Task description: In the material below, find the line with "- destruct (Z.ltb_spec cutoff (w_seen r))." and the line with "s'.1) = verdict (TakeCounters uses d).", then output those two lines and every line between them, exactly.

Stored data:

== == ==

(* ===== verification/Retention.v ===== *)
(** Retention (internal/session/deliver.go): what a worker deletes every ten
    minutes, and that none of it was still needed. *)

From S2P Require Import Prelude GoStr Json Types Tdjson Quota Db Registry Counters Guard Admit UploadStore Sends LocalFiles Delivery Worker.


(** ** The sweep *)

(** An owner unseen this long is dropped from the registry
    [internal/session/deliver.go:52-52#deadWorkerAge]. *)
Definition deadWorkerAge : Z := hour.

(** One statement of the sweep at its own reading of the clock; a failed one is
    only logged. *)
Definition purge (up : bool) (f : db → nat * db) (d : db) : db := if up then (f d).2 else d.

(** One sweep. The [i]th statement reads the clock as [clock i] and goes through
    when [up i]. [AddDate] counts eight calendar days, of 24 hours in the UTC the
    workers run in [internal/session/deliver.go#Manager.purgeOnce]. *)
Definition purgeOnce (clock : nat → Z) (up : nat → bool) (sendTTL uploadTTL : Z) (root : string)
    (s : db * volume) : db * volume :=
  let d := purge (up 0%nat) (PurgeDeliveries (clock 0%nat - retentionAge)) s.1 in
  let d := purge (up 1%nat) (PurgeWorkers (clock 1%nat - deadWorkerAge)) d in
  let d := purge (up 2%nat) (PurgeSends (clock 2%nat - sendTTL)) d in
  let d := purge (up 3%nat) (PurgeCooldowns (clock 3%nat)) d in
  let d := purge (up 4%nat) (PurgeCounters (clock 4%nat - 8 * day)) d in
  (d, sweepUploads root (clock 5%nat) uploadTTL s.2).

(** The sweep's loop: once at the start, then at every tick
    [internal/session/deliver.go#Manager.runRetention]. *)
Definition runRetention (sendTTL uploadTTL : Z) (root : string) (rounds : list ((nat → Z) * (nat → bool)))
    (s : db * volume) : db * volume :=
  foldl (λ s r, purgeOnce r.1 r.2 sendTTL uploadTTL root s) s rounds.

(** ** What a sweep keeps *)

Lemma purge_tables (P : db → db → Prop) up f d : P d d → P d (f d).2 → P d (purge up f d).
Proof. by destruct up. Qed.

(** A table after a sweep: the rows [keep] admits, or, where the statement
    failed, all of them. *)
Definition swept {K A} `{Countable K} (up : bool) (old : K → A → bool) (m m' : gmap K A) : Prop :=
  m' = if up then delete_where old m else m.

Lemma swept_keeps {K A} `{Countable K} up (old : K → A → bool) m m' k a :
  swept up old m m' → m !! k = Some a → old k a = false → m' !! k = Some a.
Proof. intros ->. destruct up; [|done]. intros Hk Ho. by apply lookup_delete_where. Qed.

Lemma swept_sub {K A} `{Countable K} up (old : K → A → bool) m m' k a :
  swept up old m m' → m' !! k = Some a → m !! k = Some a.
Proof. intros ->. destruct up; [|done]. by intros [? _]%lookup_delete_where. Qed.

Lemma swept_lookup {K A} `{Countable K} up (old : K → A → bool) m m' k :
  swept up old m m' → (∀ a, m !! k = Some a → old k a = false) → m' !! k = m !! k.
Proof.
  intros Hs Hk. apply option_eq. intros a. split; [by apply (swept_sub up old m)|].
  intros Ha. apply (swept_keeps up old m m'); auto.
Qed.

Lemma swept_gone {K A} `{Countable K} (old : K → A → bool) m m' k a :
  swept true old m m' → m' !! k = Some a → old k a = false.
Proof. intros ->. by intros [_ ?]%lookup_delete_where. Qed.

Record sweep_of (clock : nat → Z) (up : nat → bool) (sendTTL uploadTTL : Z) (root : string)
    (s s' : db * volume) : Prop := mkSweepOf {
  so_deliveries : swept (up 0%nat) (λ _ r, (d_created r <? clock 0%nat - retentionAge)%Z) (deliveries s.1) (deliveries s'.1);
  so_workers : swept (up 1%nat) (λ _ w, (w_seen w <? clock 1%nat - deadWorkerAge)%Z) (workers s.1) (workers s'.1);
  so_sends : swept (up 2%nat) (λ _ r, (sm_created r <? clock 2%nat - sendTTL)%Z) (sends s.1) (sends s'.1);
  so_cooldowns : swept (up 3%nat) (λ _ r, (cd_until r <? clock 3%nat)%Z) (cooldowns s.1) (cooldowns s'.1);
  so_counters : swept (up 4%nat) (λ k _, (ck_start k <? clock 4%nat - 8 * day)%Z) (counters s.1) (counters s'.1);
  so_sessions : sessions s'.1 = sessions s.1;
  so_rest : (apps s'.1, proxies s'.1, tokens s'.1, token_apps s'.1, token_sessions s'.1, subs s'.1, limits s'.1) =
            (apps s.1, proxies s.1, tokens s.1, token_apps s.1, token_sessions s.1, subs s.1, limits s.1);
  so_volume : s'.2 = sweepUploads root (clock 5%nat) uploadTTL s.2;
}.

Lemma purgeOnce_sweeps clock up sendTTL uploadTTL root s :
  sweep_of clock up sendTTL uploadTTL root s (purgeOnce clock up sendTTL uploadTTL root s).
Proof.
  constructor; unfold swept, purgeOnce, purge; destruct (up 0%nat), (up 1%nat), (up 2%nat), (up 3%nat), (up 4%nat); reflexivity.
Qed.

(** ** What the rest of the program sees *)

(** A verdict on uses depends only on the counters they name. *)
Definition agree_on (P : CounterKey → Prop) (m m' : gmap CounterKey Z) : Prop := ∀ k, P k → m' !! k = m !! k.

Definition same_verdict (P : CounterKey → Prop) (x y : res dberr (nat + gmap CounterKey Z)) : Prop :=
  match x, y with
  | Ok (inl i), Ok (inl j) => i = j
  | Ok (inr m), Ok (inr m') => agree_on P m m'
  | Err e, Err e' => e = e'
  | _, _ => False
  end.

Lemma take_loop_agrees P rules uses m m' i :
  agree_on P m m' → Forall (λ u, P (cu_key u)) uses →
  same_verdict P (take_loop rules i uses m) (take_loop rules i uses m').
Proof.
  intros Hag Hu. revert i m m' Hag. induction Hu as [|u uses Hk _ IH]; intros i m m' Hag; [done|].
  assert (Hput : ∀ n, agree_on P (<[cu_key u := n]> m) (<[cu_key u := n]> m')).
  { intros n k HP. destruct (decide (cu_key u = k)) as [<-|]; [by rewrite !lookup_insert_eq|].
    rewrite !lookup_insert_ne by done. by apply Hag. }
  cbn [take_loop]. unfold take_one. rewrite (Hag _ Hk). repeat (case_match; simpl; try done); by apply IH, Hput.
Qed.

Definition verdict {A} (r : res dberr (Z * A)) : res dberr Z :=
  match r with Ok x => Ok x.1 | Err e => Err e end.

Lemma TakeCounters_agrees P uses d d' :
  limits d' = limits d → agree_on P (counters d) (counters d') → Forall (λ u, P (cu_key u)) uses →
  verdict (TakeCounters uses d') = verdict (TakeCounters uses d).
Proof.
  intros Hl Hag Hu. unfold TakeCounters. rewrite Hl.
  pose proof (take_loop_agrees P (limits d) uses _ _ 0 Hag Hu) as Hs. unfold same_verdict in Hs.
  destruct (take_loop _ 0 uses (counters d)) as [[]|], (take_loop _ 0 uses (counters d')) as [[]|]; try done; simpl; congruence.
Qed.

(** A window lasts a week at most, so one that holds [t] starts in the week
    before. *)
Lemma Window_recent per t : (t - 7 * day < (Window per t).1)%Z.
Proof.
  rewrite Window_floor. simpl. pose proof (win_size_pos per) as Hp.
  pose proof (Z.mod_pos_bound (t + win_off per) (win_size per) Hp). pose proof (Z.div_mod (t + win_off per) (win_size per)).
  assert (win_size per <= 7 * day)%Z by (unfold win_size; repeat case_match; by vm_compute). nia.
Qed.

Lemma uses_start sid kind tok rules method params t :
  Forall (λ u, (t - 7 * day < ck_start (cu_key u))%Z) (map fst (quota_uses sid kind tok rules method params t)).
Proof.
  unfold quota_uses. induction (Applicable rules sid kind tok) as [|a l IH]; simpl; [constructor|].
  destruct (negb _); simpl; [done|]. destruct (Nat.eqb _ 0); simpl; [done|].
  constructor; [apply Window_recent|done].
Qed.

Lemma loadGuard_same now sid up d d' g :
  sessions d' = sessions d →
  (∀ scope, g_cool (loadGuard now sid true d' g) !! scope = g_cool (loadGuard now sid true d g) !! scope) →
  loadGuard now sid up d' g = loadGuard now sid up d g.
Proof.
  intros Hs Hc. destruct up; [|done]. apply map_eq in Hc. revert Hc.
  unfold loadGuard, SessionLimits, load. rewrite Hs. destruct (sessions d !! sid) as [s|]; [|done].
  cbn [negb default ls_cooldowns ls_premium ls_frozen g_cool]. by intros ->.
Qed.

Section sweep.
Context (clock : nat → Z) (up : nat → bool) (sendTTL uploadTTL : Z) (root : string) (d : db) (v : volume).
Let s' := purgeOnce clock up sendTTL uploadTTL root (d, v).
Let Hsw : sweep_of clock up sendTTL uploadTTL root (d, v) s' := purgeOnce_sweeps clock up sendTTL uploadTTL root (d, v).

Lemma sweep_guard now sid u g : (clock 3%nat <= now)%Z → loadGuard now sid u s'.1 g = loadGuard now sid u d g.
Proof.
  intros Hc. pose proof (so_sessions _ _ _ _ _ _ _ Hsw) as Hs. cbn [fst] in Hs. apply loadGuard_same; [done|]. intros scope.
  destruct (sessions d !! sid) as [x|] eqn:Ex; [|unfold loadGuard, SessionLimits; by rewrite Hs, Ex].
  assert (has sid (sessions d) = true) by (apply has_spec; by eexists).
  rewrite !restored_cool by (rewrite ?Hs; done).
  pose proof (so_cooldowns _ _ _ _ _ _ _ Hsw) as Hcd. cbn [fst] in Hcd.
  destruct (cooldowns d !! (sid, scope)) as [r|] eqn:Er.
  - destruct (Z.ltb_spec now (cd_until r)).
    + rewrite (swept_keeps _ _ _ _ (sid, scope) r Hcd Er) by (simpl; apply Z.ltb_ge; lia).
      by rewrite (proj2 (Z.ltb_lt _ _)).
    + destruct (cooldowns s'.1 !! (sid, scope)) as [r'|] eqn:Er'; [|done].
      apply (swept_sub _ _ _ _ _ _ Hcd) in Er'. simplify_eq. by rewrite (proj2 (Z.ltb_ge _ _)).
  - destruct (cooldowns s'.1 !! (sid, scope)) as [r'|] eqn:Er'; [|done].
    apply (swept_sub _ _ _ _ _ _ Hcd) in Er'. congruence.
Qed.

Lemma sweep_route cutoff sid :
  (clock 1%nat - deadWorkerAge <= cutoff)%Z → SessionRoute sid cutoff s'.1 = SessionRoute sid cutoff d.
Proof.
  intros Hc. unfold SessionRoute. rewrite (so_sessions _ _ _ _ _ _ _ Hsw). cbn [fst].
  destruct (sessions d !! sid) as [x|]; [|done]. destruct (s_worker x) as [w|]; [|done].
  pose proof (so_workers _ _ _ _ _ _ _ Hsw) as Hw. cbn [fst] in Hw.
  destruct (workers d !! w) as [r|] eqn:Er.
  - destruct (Z.ltb_spec cutoff (w_seen r)).
    + rewrite (swept_keeps _ _ _ _ w r Hw Er) by (simpl; apply Z.ltb_ge; lia). by rewrite (proj2 (Z.ltb_lt _ _)).
    + destruct (workers s'.1 !! w) as [r'|] eqn:Er'; [|done].
      apply (swept_sub _ _ _ _ _ _ Hw) in Er'. simplify_eq. by rewrite (proj2 (Z.ltb_ge _ _)).
  - destruct (workers s'.1 !! w) as [r'|] eqn:Er'; [|done].
    apply (swept_sub _ _ _ _ _ _ Hw) in Er'. congruence.
Qed.

Lemma sweep_quota sid kind tok rules method params t :
  (clock 4%nat - day <= t)%Z →
  let uses := map fst (quota_uses sid kind tok rules method params t) in
  verdict (TakeCounters uses s'.1) = verdict (TakeCounters uses d).
Proof.
  intros Ht uses. apply (TakeCounters_agrees (λ k, (t - 7 * day < ck_start k)%Z)); [|..|apply uses_start].
  - pose proof (so_rest _ _ _ _ _ _ _ Hsw) as Hr. by injection Hr.
  - intros k Hk. apply (swept_lookup _ _ _ _ _ (so_counters _ _ _ _ _ _ _ Hsw)). intros a _. simpl. apply Z.ltb_ge. lia.
Qed.
End sweep.

(** C38: Nothing a sweep deletes was still needed. Whichever of its statements go
    through, a sweep that is over by [now] changes no guard restored from the
    registry, no session's route, no verdict on a call counted in a window of the
    last day, no answer about a send inside its retention, no queued update of
    the last 24 hours and no upload touched within its lifetime. *)
Theorem retention_invisible clock up sendTTL uploadTTL root d v now :
  (∀ i, clock i <= now)%Z →
  let s' := purgeOnce clock up sendTTL uploadTTL root (d, v) in
  (∀ sid u g, loadGuard now sid u s'.1 g = loadGuard now sid u d g) ∧
  (∀ sid cutoff, (now - workerStale <= cutoff)%Z → SessionRoute sid cutoff s'.1 = SessionRoute sid cutoff d) ∧
  (∀ sid kind tok rules method params t, (now - day <= t)%Z →
     let uses := map fst (quota_uses sid kind tok rules method params t) in
     verdict (TakeCounters uses s'.1) = verdict (TakeCounters uses d)) ∧
  (∀ sid chat temp r, sends d !! (sid, chat, temp) = Some r → (now - sendTTL <= sm_created r)%Z →
     GetSend sid chat temp s'.1 = GetSend sid chat temp d) ∧
  (∀ k r, deliveries d !! k = Some r → (now - retentionAge <= d_created r)%Z → deliveries s'.1 !! k = Some r) ∧
  (∀ id x, v !! id = Some x → (now - uploadTTL <= ud_mtime x)%Z → s'.2 !! id = Some x).
Proof.
  intros Hc s'. pose proof (purgeOnce_sweeps clock up sendTTL uploadTTL root (d, v)) as Hsw. fold s' in Hsw.
  split; [|split; [|split; [|split; [|split]]]].
  - intros sid u g. by apply sweep_guard.
  - intros sid cutoff Hcut. apply sweep_route. pose proof (Hc 1%nat). unfold workerStale, deadWorkerAge in *.
    assert (30 * second < hour)%Z by done. lia.
  - intros sid kind tok rules method params t Ht. apply sweep_quota. pose proof (Hc 4%nat). lia.
  - intros sid chat temp r Hr Hage. unfold GetSend.
    rewrite (swept_keeps _ _ _ _ _ r (so_sends _ _ _ _ _ _ _ Hsw) Hr), Hr; [done|].
    simpl. apply Z.ltb_ge. pose proof (Hc 2%nat). lia.
  - intros k r Hr Hage. apply (swept_keeps _ _ _ _ _ r (so_deliveries _ _ _ _ _ _ _ Hsw) Hr).
    simpl. apply Z.ltb_ge. pose proof (Hc 0%nat). lia.
  - intros id x Hx Hage. rewrite (so_volume _ _ _ _ _ _ _ Hsw). unfold sweepUploads, Sweep. cbn [snd].
    destruct (String.eqb root ""); [done|]. apply map_lookup_filter_Some. split; [done|]. cbn [fst snd].
    rewrite andb_true_iff, Z.ltb_lt. pose proof (Hc 5%nat). lia.
Qed.

(** And the registry stays bounded: once every statement of a sweep has gone
    through, no queued update is older than 24 hours, no worker's row has been
    silent for over an hour, no cooldown has ended, no counter is older than
    eight days and no send older than its retention. *)
Theorem retention_bounds clock sendTTL uploadTTL root s :
  let d' := (purgeOnce clock (λ _, true) sendTTL uploadTTL root s).1 in
  (∀ k r, deliveries d' !! k = Some r → (clock 0%nat - retentionAge <= d_created r)%Z) ∧
  (∀ k w, workers d' !! k = Some w → (clock 1%nat - deadWorkerAge <= w_seen w)%Z) ∧
  (∀ k r, sends d' !! k = Some r → (clock 2%nat - sendTTL <= sm_created r)%Z) ∧
  (∀ k r, cooldowns d' !! k = Some r → (clock 3%nat <= cd_until r)%Z) ∧
  (∀ k n, counters d' !! k = Some n → (clock 4%nat - 8 * day <= ck_start k)%Z).
Proof.
  intros d'. destruct (purgeOnce_sweeps clock (λ _, true) sendTTL uploadTTL root s) as [H0 H1 H2 H3 H4 _ _ _].
  split_and!; intros k r Hk; [apply (swept_gone _ _ _ _ _ H0) in Hk|apply (swept_gone _ _ _ _ _ H1) in Hk
    |apply (swept_gone _ _ _ _ _ H2) in Hk|apply (swept_gone _ _ _ _ _ H3) in Hk|apply (swept_gone _ _ _ _ _ H4) in Hk];
    by apply Z.ltb_ge in Hk.
Qed.

(** A registry with a worker long gone and one alive. *)
Definition ex_old : db := with_workers (λ _, {["gone" := mkWorker "a" 0; "here" := mkWorker "b" (3 * day)]}) empty_db.

Lemma retention_invisible_witness :
  let s' := purgeOnce (λ _, 3 * day)%Z (λ _, true) day day "/uploads" (ex_old, ∅) in
  (∀ sid cutoff, (3 * day - workerStale <= cutoff)%Z → SessionRoute sid cutoff s'.1 = SessionRoute sid cutoff ex_old) ∧
  workers s'.1 = {["here" := mkWorker "b" (3 * day)]}.
Proof.
  intros s'. destruct (retention_invisible (λ _, 3 * day)%Z (λ _, true) day day "/uploads" ex_old ∅ (3 * day)%Z)
    as (_&H&_); [done|]. split; [exact H|by vm_compute].
Defined.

== == ==

Output of the exercise:
  - destruct (Z.ltb_spec cutoff (w_seen r)).
    + rewrite (swept_keeps _ _ _ _ w r Hw Er) by (simpl; apply Z.ltb_ge; lia). by rewrite (proj2 (Z.ltb_lt _ _)).
    + destruct (workers s'.1 !! w) as [r'|] eqn:Er'; [|done].
      apply (swept_sub _ _ _ _ _ _ Hw) in Er'. simplify_eq. by rewrite (proj2 (Z.ltb_ge _ _)).
  - destruct (workers s'.1 !! w) as [r'|] eqn:Er'; [|done].
    apply (swept_sub _ _ _ _ _ _ Hw) in Er'. congruence.
Qed.

Lemma sweep_quota sid kind tok rules method params t :
  (clock 4%nat - day <= t)%Z →
  let uses := map fst (quota_uses sid kind tok rules method params t) in
  verdict (TakeCounters uses s'.1) = verdict (TakeCounters uses d).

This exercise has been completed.